Yesterday was a lovely warm but breezy autumn day so I took the opportunity to do some hedge-cutting. The Boggy Brae 'north-west passage' between the birch bank and the rhododendron hedge needed widened again. The photo to the right shows the widest bit. It gets narrower as you progress south-eastwards:
You have to negotiate that bit with one foot on the 'path' and one on the steep bank to the right. In a couple of spots right next to the path, heather (Ling/
Calluna vulgaris) has established itself. I want that to spread. There's also a tiny rowan tree. I haven't decided whether to let that stay there yet. I do like rowan trees.
Between blasts at the hedge with the hedge-cutter and while raking up the cuttings, I found several toadstools. I don't know their names yet.
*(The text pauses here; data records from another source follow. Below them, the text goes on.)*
(* ===== verification/Monitor.v ===== *)
(** * Monitor: class Condition of threads/synch.cc, and threads/synchlist.h, synchlist.cc

    The synchronised list: a list, a lock and a condition variable, used by any
    number of threads (Procs.v); a waiting thread has a semaphore of its own,
    known by its address. *)

From S2P Require Import Prelude Lists Procs.

Module Monitor.
Import Procs.

Section state.
Context {T : Type}.

(** The members of [SynchList], with those of its [lock] and its [listEmpty];
    [waiters] are the semaphores [Wait] made, [None] when deleted. *)
Record t := mk {
  items : list T;
  lockSem : Z;
  lockHolder : option nat;
  waitQueue : list nat;
  waiters : list (option Z);
}.

Definition with_items (s : t) l := mk l (lockSem s) (lockHolder s) (waitQueue s) (waiters s).
Definition with_lockSem (s : t) v := mk (items s) v (lockHolder s) (waitQueue s) (waiters s).
Definition with_holder (s : t) h := mk (items s) (lockSem s) h (waitQueue s) (waiters s).
Definition with_queue (s : t) q := mk (items s) (lockSem s) (lockHolder s) q (waiters s).
Definition with_waiters (s : t) w := mk (items s) (lockSem s) (lockHolder s) (waitQueue s) w.

Definition create : t := mk [] 1 None [] [].

Inductive semref : Set := LockSem | Waiter (w : nat).

Definition get_sem (s : t) (r : semref) : res Z :=
  match r with LockSem => Ok (lockSem s) | Waiter w => o ← deref (waiters s !! w); deref o end.
Definition put_sem (s : t) (r : semref) (v : Z) : t :=
  match r with LockSem => with_lockSem s v | Waiter w => with_waiters s (<[w := Some v]> (waiters s)) end.

End state.
Arguments t : clear implicits.

(** The lock of the list *)
Notation IsHeldByCurrentThread := (Procs.IsHeldByCurrentThread lockHolder).
Notation Acquire := (Procs.Acquire LockSem with_holder).
Notation Release := (Procs.Release LockSem lockHolder with_holder).

Section monitor.
Context {T : Type} `{EqDecision T}.

(** The calls give lists of items; the one loop is that of [RemoveFront]. *)
#[local] Notation proc := (Procs.proc (t T) semref (list T) unit).

(** ** Condition variables, for the thread [me] *)

Definition delete_waiter (w : nat) (k : proc) : proc :=
  Code (fun s => o ← deref (waiters s !! w); _ ← deref o; Ok (with_waiters s (<[w := None]> (waiters s)), k)).

Definition Wait (me : nat) (k : proc) : proc :=
  Code (fun s =>
    _ ← ASSERT (IsHeldByCurrentThread me s);
    let waiter := length (waiters s) in
    let s := with_waiters s (waiters s ++ [Some 0]) in
    q ← ListSpec.Append waiter (waitQueue s);
    Ok (with_queue s q,
        Release me (CallP (Waiter waiter) (Acquire me (delete_waiter waiter k))))).

Definition Signal (me : nat) (k : proc) : proc :=
  Code (fun s =>
    _ ← ASSERT (IsHeldByCurrentThread me s);
    match waitQueue s with
    | [] => Ok (s, k)
    | _ => '(waiter, q) ← ListSpec.RemoveFront (waitQueue s);
           Ok (with_queue s q, CallV (Waiter waiter) k)
    end).

(** [n]: turns left for the loop *)
Fixpoint Broadcast (n : nat) (me : nat) (k : proc) : proc :=
  Code (fun s =>
    match waitQueue s, n with
    | [], _ => Ok (s, k)
    | _, O => Fault OutOfFuel
    | _, S n' => Ok (s, Signal me (Broadcast n' me k))
    end).

(** ** The synchronised list *)

Definition Append (me : nat) (item : T) : proc :=
  Acquire me (Code (fun s =>
    l ← ListSpec.Append item (items s);
    Ok (with_items s l, Signal me (Release me (Idle []))))).

(** One turn of the loop, and what follows it *)
Definition remove_turn (me : nat) (s : t T) : res (t T * proc) :=
  match items s with
  | [] => Ok (s, Wait me (Loop tt))
  | _ => '(item, l) ← ListSpec.RemoveFront (items s);
         Ok (with_items s l, Release me (Idle [item]))
  end.
Definition RemoveFront (me : nat) : proc := Acquire me (Loop tt).

(** [Apply]: the items [func] is called on, in order *)
Definition Apply (me : nat) : proc :=
  Acquire me (Code (fun s => Ok (s, Release me (Idle (items s))))).

Inductive op : Type := Op_Append (item : T) | Op_RemoveFront | Op_Apply.
Definition enter_op (me : nat) (o : op) : proc :=
  match o with Op_Append x => Append me x | Op_RemoveFront => RemoveFront me | Op_Apply => Apply me end.

#[global] Instance component : Component (t T) semref (list T) unit op Empty_set := {
  sem_value := get_sem;
  set_sem := put_sem;
  turn _ := remove_turn;
  enter := enter_op;
  device d := match d with end;
}.

Definition start (n : nat) : sys (t T) semref (list T) unit := mkSys create (replicate n (Idle [])).
End monitor.
Arguments op : clear implicits.
End Monitor.
(** ** Two programs that count, next to a thread that waits *)
Module TimeSlicesDemo.
Import Machine Threads Sched TimeSharing TimeSharingDemo TimeSlices.

(** The devices that poll, as Kernel::Initialize makes them. *)
Inductive object : Set := Alarm | Keyboard | NetworkIn.
#[global] Instance object_eq_dec : EqDecision object.
Proof. solve_decision. Defined.
Record D := mkD { keyboard : ConsoleInput.t; network : NetworkInput.t }.
Notation sim := (Interrupt.kernel object (@W D)).

(** [callWhenAvail->CallBack()] is [V] of a semaphore of the kernel. *)
Fixpoint asks (o : object) (l : list (Z * Interrupt.IntType)) (K : sim) : res sim :=
  match l with
  | [] => Ok K
  | (w, ty) :: l => K ← Interrupt.Schedule K o (w - Interrupt.ticks K) ty; asks o l K
  end.
Definition handled (o : object) (s : nat) (d : D) (b : Bus.t) (avail : bool) (K : sim) : res sim :=
  let w := Interrupt.rest K in
  K ← asks o (Bus.asked b) (Interrupt.with_rest (Interrupt.with_stats K (Bus.stats b)) (mkW (timer w) (system w) d));
  if avail : bool then
    let w := Interrupt.rest K in
    k ← V (system w) s; Ok (Interrupt.with_rest K (mkW (timer w) k (others w)))
  else Ok K.
Definition other (o : object) (K : sim) : res sim :=
  let d := others (Interrupt.rest K) in
  let b := Bus.mk (Interrupt.stats K) [] in
  match o with
  | Alarm => Ok K
  | Keyboard =>
      '(c, b, avail) ← ConsoleInput.CallBack (negb (bool_decide (ConsoleInput.readFile (keyboard d) = []))) (keyboard d) b;
      handled Keyboard 1 (mkD c (network d)) b avail K
  | NetworkIn =>
      '(n, b, avail) ← NetworkInput.CallBack 0 (network d) b;
      handled NetworkIn 0 (mkD (keyboard d) n) b avail K
  end.

(** Nothing is typed, and no packet comes. *)
Definition calm (d : D) : Prop :=
  ConsoleInput.incoming (keyboard d) = EOF /\ ConsoleInput.readFile (keyboard d) = [] /\ NetworkInput.socket (network d) = [].

Lemma poll o s d b K xs fromNow ty : o <> Alarm -> calm d -> 0 < fromNow -> Interrupt.agenda K xs ->
  Bus.stats b = Interrupt.stats K -> Bus.asked b = [(Interrupt.ticks K + fromNow, ty)] ->
  exists K' xs' new, handled o s d b false K = Ok K' /\ Interrupt.agenda K' xs' /\
    Timer.undisturbed timer system (fun w => calm (others w)) K K' /\
    Interrupt.yieldOnReturn (Interrupt.interrupt K') = Interrupt.yieldOnReturn (Interrupt.interrupt K) /\ xs' ≡ₚ new ++ xs /\
    Forall (fun q => Interrupt.ticks K < Interrupt.when_ q /\ exists o', Interrupt.callOnInterrupt q = Some o' /\ o' <> Alarm) new.
Proof.
  intros Ho Hd Hpos Ha Hst Hq. unfold handled. rewrite Hst, Hq. cbn [asks].
  set (K1 := Interrupt.with_rest _ _). change (Interrupt.ticks K1) with (Interrupt.ticks K).
  replace (Interrupt.ticks K + fromNow - Interrupt.ticks K) with fromNow by lia.
  assert (Interrupt.agenda K1 xs) as Ha1 by (destruct Ha; by split).
  destruct (Interrupt.Schedule_spec K1 xs o fromNow ty Ha1 Hpos) as (K' & -> & Ha' & Hs & Hm & Hr & Hl & Hi & Hy & Hss). cbn [mbind res_bind].
  eexists K', _, [_]. split; [done |]. split; [exact Ha' |]. split; [| split; [exact Hy |]; split; [apply Lists.CList.insert_sorted_perm |]].
  - split; rewrite ?Hr; try done. unfold Interrupt.ticks. by rewrite Hs.
  - apply Forall_singleton. split; [cbn; change (Interrupt.ticks K1) with (Interrupt.ticks K); lia | by exists o].
Qed.

#[global] Instance other_quiet : Timer.Quiet Alarm timer other system (fun w => calm (others w)).
Proof.
  intros o K xs Ho Hd Ha Hl Hi. pose proof Hd as (He & Hf & Hs). unfold other. destruct o; [done | |].
  - unfold ConsoleInput.CallBack, Bus.Schedule. rewrite He, Hf, (bool_decide_true (@nil Z = [])) by done.
    change (ASSERT (EOF =? EOF)) with (Ok tt). change (ASSERT (0 <? Stats.ConsoleTime)) with (Ok tt). cbn [mbind res_bind negb].
    by eapply (poll Keyboard 1 _ _ K xs Stats.ConsoleTime).
  - unfold NetworkInput.CallBack, Bus.Schedule. rewrite Hs. change (ASSERT (0 <? Stats.NetworkTime)) with (Ok tt). cbn [mbind res_bind].
    destruct (negb _); cbn [mbind res_bind]; by eapply (poll NetworkIn 0 _ _ K xs Stats.NetworkTime).
Qed.

(** [addiu r8, r8, 5; j 0; nop], and with 7.  The thread between waits for a packet. *)
Definition counter (n : Z) : list Z := concat (le_split 4 <$> [0x25080000 + n; 0x08000000; 0]) ++ replicate 116 0.
Definition machine_at (f : Z) : Machine.t :=
  AddrSpace.RestoreState (one_page f) (Machine.mk (<[35%nat := 4]> (replicate 40 0))
    (counter 5 ++ counter 7 ++ replicate (Z.to_nat (126 * 128)) 0) None None 0).
Definition program : list instr := [Call_Fork [Call_P 0]; Call_Fork [Set_Space (one_page 1)]; Set_Space (one_page 0)].
Definition boot : Threads.kernel := Initialize SchedDemo.fresh (machine_at 0) program [new_Semaphore 0; new_Semaphore 0] [].
Definition start_of (o : option Threads.kernel) : Threads.kernel := default boot o.
Definition events : list event :=
  [Exec; Exec; Exec; TimeSlice; Exec; Exec; Exec; Exec; Exec; Exec; User (machine_at 1)].
Definition k_work : Threads.kernel := start_of (SchedDemo.run boot events).

Definition no_random (w : @W D) : Z * @W D := (0, w).
Lemma no_random_nonneg w : 0 <= fst (no_random w).
Proof. done. Qed.

(** The timer starts ticking now; the keyboard is asked for its next poll, and the
    network too. *)
Definition hardware : Interrupt.t object := Interrupt.mk Interrupt.IntOn Lists.CList.create false false Interrupt.UserMode 0.
Definition K_boot : sim := Interrupt.mkKernel hardware Stats.create (Some (machine k_work))
  (mkW (Timer.mk false false) k_work (mkD (ConsoleInput.mk [] EOF) (NetworkInput.mk (Wire.mkPacketHeader 0 0 0) [] []))).
Definition start : res sim :=
  K ← Timer.SetInterrupt Alarm timer no_random K_boot;
  K ← Interrupt.Schedule K Keyboard Stats.ConsoleTime Interrupt.ConsoleReadInt;
  Interrupt.Schedule K NetworkIn 40 Interrupt.NetworkRecvInt.

Lemma work_queue : readyList k_work = [0%nat] /\ currentThread k_work = 2%nat.
Proof. vm_compute. done. Qed.
Definition k_threads : list (option Thread) := Eval vm_compute in threads k_work.
Definition k_registers : list Z := Eval vm_compute in registers (machine k_work).
Lemma work_threads : threads k_work = k_threads.
Proof. vm_compute. reflexivity. Qed.
Lemma work_registers : registers (machine k_work) = k_registers.
Proof. vm_compute. reflexivity. Qed.
Lemma work_memory : mainMemory (machine k_work) = counter 5 ++ counter 7 ++ replicate (Z.to_nat (126 * 128)) 0.
Proof. vm_compute. reflexivity. Qed.
Lemma work_tables : tlb (machine k_work) = None /\ pageTable (machine k_work) = AddrSpace.pageTable (one_page 1) /\ pageTableSize (machine k_work) = 1.
Proof. by vm_compute. Qed.

(** The thread that waits has no program. *)
Lemma work_waits : exists th, alive k_work 1 th /\ status th = BLOCKED /\ space th = None.
Proof. unfold alive. rewrite work_threads. eexists. split; [reflexivity |]. by vm_compute. Qed.

Definition frame_of (t : nat) : nat := match t with 0%nat => 0%nat | _ => 1%nat end.
Lemma work_thread t th : alive k_work t th -> t = 1%nat /\ space th = None \/
  (t = 0%nat \/ t = 2%nat) /\ space th = Some (one_page (Z.of_nat (frame_of t))) /\
  length (userRegisters th) = 40%nat /\ Forall is_s32 (userRegisters th) /\ (exists r, userRegisters th !! 37%nat = Some r /\ 0 <= r < NumGPRegs) /\
  (t = 0%nat -> code th = [Set_Level Interrupt.IntOn]).
Proof.
  unfold alive. rewrite work_threads. destruct t as [| [| [| t]]]; intros [= <-]; [right | by left | right];
    (split_and!; [by (left + right) | done | done | | by eexists | done]); apply (bool_decide_unpack _); vm_compute; reflexivity.
Qed.

Lemma boot_starts : starts SchedDemo.fresh (machine_at 0) program [new_Semaphore 0; new_Semaphore 0] [].
Proof. split; [done | done | | by repeat constructor | constructor]; repeat (apply Forall_cons; split); try apply Forall_nil; done. Qed.

Lemma work_sharing : sharing k_work.
Proof.
  destruct work_tables as (Ht & Hp & Hn). split.
  - apply (reaches_good SchedDemo.fresh boot); [done | by apply Initialize_good, boot_starts |].
    apply (SchedDemo.run_reaches boot boot events); [by repeat constructor | constructor |].
    unfold k_work. destruct (SchedDemo.run boot _) eqn:E; [done | by vm_compute in E].
  - exact Ht.
  - intros th sp Ha Hsp. rewrite (proj2 work_queue) in Ha. destruct (work_thread _ _ Ha) as [[? _] | (_ & Hs & _)]; [done |]. rewrite Hsp in Hs.
    injection Hs as ->. split; [| exact Hn]. unfold UserMode.pages, view. cbn [pageTable]. by rewrite Hp.
  - intros t u th uh sp uq f Ht0 Hu Hne Hst Hsu Hf Hf2. destruct (work_thread _ _ Ht0) as [[_ E1] | (? & E1 & _)], (work_thread _ _ Hu) as [[_ E2] | (? & E2 & _)]; try congruence.
    rewrite E1 in Hst. rewrite E2 in Hsu. injection Hst as <-. injection Hsu as <-.
    apply one_page_frame in Hf; [| unfold frame_of; destruct t; lia]. apply one_page_frame in Hf2; [| unfold frame_of; destruct u; lia].
    destruct H as [-> | ->], H0 as [-> | ->]; cbn in Hf, Hf2; lia.
Qed.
I think this one is a milkcap (
Lactarius). It best fits the description of
L. azonites rather than Birch Milkcap (
L. tabidus) or Grey Milkcap (
L. vietus). None of them are edible.
Also down there at the bottom of the bank is my latest bryophytic find, the liverwort Greater Featherwort (
Plagiochila asplenioides).
And the autumnal dying back of Self-heal is lovely to watch:
Today is dreich and the hills have put on their invisibility cloak so the other side of the hedge will have to wait.